Exercise prompt — Copy all lines below that use the word "repeat".

Data records —
........

(** X1: a span of the packet or response buffer that lies in its buffer
    is handed to the buffer reader, and bytes arrive in chunks, each
    followed by a call of [done].  If at least as many bytes arrived as
    the span is long, the span holds the first of them, in order, the
    bytes beyond stay unread on the port, and the next call answers true
    and changes nothing; if fewer arrived, all of them were read and the
    next call answers false.  In both cases the buffer outside the span,
    the other buffer and what was written to the port are as before. *)
Theorem buffer_reader_fills
  (sp : span) (m : memory) (s : serial) (r0 : ReadIntoBuffer.t)
  (chunks : list (list byte)) :
  base sp = Packet \/ base sp = Response ->
  span_in_bounds m sp ->
  len sp < 2 ^ 31 ->
  rx s = [] ->
  let stream := concat chunks in
  let n := Z.to_nat (len sp) in
  let '(r, m', s') :=
    buffer_feed chunks (ReadIntoBuffer.new_buffer sp r0) m s in
  ((n <= length stream)%nat ->
   span_bytes m' sp = firstn n stream /\
   rx s' = skipn n stream /\
   ReadIntoBuffer.done r m' s' = (true, r, m', s')) /\
  ((length stream < n)%nat ->
   rx s' = [] /\
   ReadIntoBuffer.m_read_index r = Z.of_nat (length stream) /\
   fst (fst (fst (ReadIntoBuffer.done r m' s'))) = false) /\
  firstn (Z.to_nat (off sp)) (region_bytes m' (base sp))
  = firstn (Z.to_nat (off sp)) (region_bytes m (base sp)) /\
  skipn (Z.to_nat (off sp) + n) (region_bytes m' (base sp))
  = skipn (Z.to_nat (off sp) + n) (region_bytes m (base sp)) /\
  (base sp = Packet -> response_mem m' = response_mem m) /\
  (base sp = Response -> packet_mem m' = packet_mem m) /\
  tx s' = tx s.
Proof.
  intros Hbase (Hoff & Hlen0 & Hfit) Hlen Hrx stream n.
  pose proof (@buffer_feed_spec sp (region_bytes m (base sp)) Hbase Hoff
                (conj Hlen0 Hlen) Hfit chunks m s []) as H.
  cbv zeta in H. unfold span_filled in H. cbn [length app] in H.
  rewrite Nat.add_0_r, firstn_skipn, Nat.sub_0_r, Hrx in H.
  cbn [app] in H. fold stream in H. fold n in H.
  specialize (H eq_refl ltac:(lia) (or_introl eq_refl)).
  unfold ReadIntoBuffer.new_buffer.
  change (Z.of_nat 0) with 0 in H.
  destruct (buffer_feed chunks _ m s) as [[r m'] s'].
  destruct H as (Hr & Hreg & Hs & Hresp & Hpack).
  set (R := region_bytes m (base sp)) in *.
  set (o := Z.to_nat (off sp)) in *.
  set (got := firstn n stream) in *.
  assert (Ho : length (firstn o R) = o) by (rewrite length_firstn; lia).
  assert (Hgl : (length got <= n)%nat) by (apply firstn_le_length).
  split; [|split; [|split; [|split; [|split; [|split]]]]].
  - intros Hn.
    assert (Hfull : length got = n)
      by (subst got; rewrite length_firstn; lia).
    split; [|split].
    + unfold span_bytes, slice. fold R o n. rewrite Hreg.
      rewrite <- Ho at 1. rewrite <- (Nat.add_0_r (length (firstn o R))).
      rewrite skipn_app_exact. cbn [skipn].
      rewrite <- Hfull. apply firstn_app_exact.
    + rewrite Hs. cbn [rx with_rx]. rewrite Hfull. reflexivity.
    + rewrite Hr. unfold ReadIntoBuffer.done.
      cbn [ReadIntoBuffer.m_memory ReadIntoBuffer.m_read_index].
      rewrite wrap_size_small by lia.
      replace (Z.of_nat (length got) =? len sp) with true
        by (symmetry; apply Z.eqb_eq; lia).
      reflexivity.
  - intros Hn.
    assert (Hall : got = stream) by (subst got; apply firstn_all2; lia).
    split; [|split].
    + rewrite Hs, Hall. cbn [rx with_rx]. apply skipn_all.
    + rewrite Hr, Hall. reflexivity.
    + rewrite Hr, Hall. unfold ReadIntoBuffer.done.
      cbn [ReadIntoBuffer.m_memory ReadIntoBuffer.m_read_index].
      rewrite wrap_size_small by lia.
      replace (Z.of_nat (length stream) =? len sp) with false
        by (symmetry; apply Z.eqb_neq; lia).
      unfold serial_read. reflexivity.
  - rewrite Hreg. rewrite <- Ho at 1. apply firstn_app_exact.
  - rewrite Hreg. rewrite app_assoc.
    replace (o + n)%nat with (length (firstn o R ++ got) + (n - length got))%nat
      by (rewrite length_app; lia).
    rewrite skipn_app_exact, skipn_skipn. f_equal. rewrite length_app. lia.
  - exact Hresp.
  - exact Hpack.
  - rewrite Hs. reflexivity.
Qed.

(* ------------------------------------------------------------------ *)
(** ** The integer reader on a stream without digits *)

(** X2: after [restart], as long as no digit arrives the integer reader
    never reports done: every call answers false, the bytes are read and
    dropped one a call, and the value stays 0. *)
Theorem integer_reader_waits_for_digit
  (s : serial) (r0 : ReadInteger.t) (k : nat) :
  Forall (fun b => isdigit b = false) (rx s) ->
  integer_polls k (ReadInteger.restart r0) s
  = (repeat false k, ReadInteger.restart r0, with_rx (skipn k (rx s)) s).
Proof.
  unfold ReadInteger.restart. revert s.
  induction k as [|k IH]; intros s Hnd.
  - cbn. rewrite with_rx_id. reflexivity.
  - cbn [integer_polls repeat].
    destruct (rx s) as [|b l] eqn:Hrx.
    + unfold ReadInteger.done, bytes_available. rewrite Hrx. cbn.
      rewrite IH by (rewrite Hrx; constructor).
      rewrite Hrx, skipn_nil. reflexivity.
    + inversion Hnd as [|? ? Hb Hl]; subst.
      rewrite <- (with_rx_id s), Hrx.
      rewrite integer_done_skip by exact Hb.
      rewrite IH by exact Hl. reflexivity.
Qed.

(* ------------------------------------------------------------------ *)
(** ** The scan-for-sequence reader: the command and the bytes it reads *)

Section CommandOnce.

Import CommandAndFindResponse.

Variable m : memory.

........

Response —
  = (repeat false k, ReadInteger.restart r0, with_rx (skipn k (rx s)) s).
  - cbn [integer_polls repeat].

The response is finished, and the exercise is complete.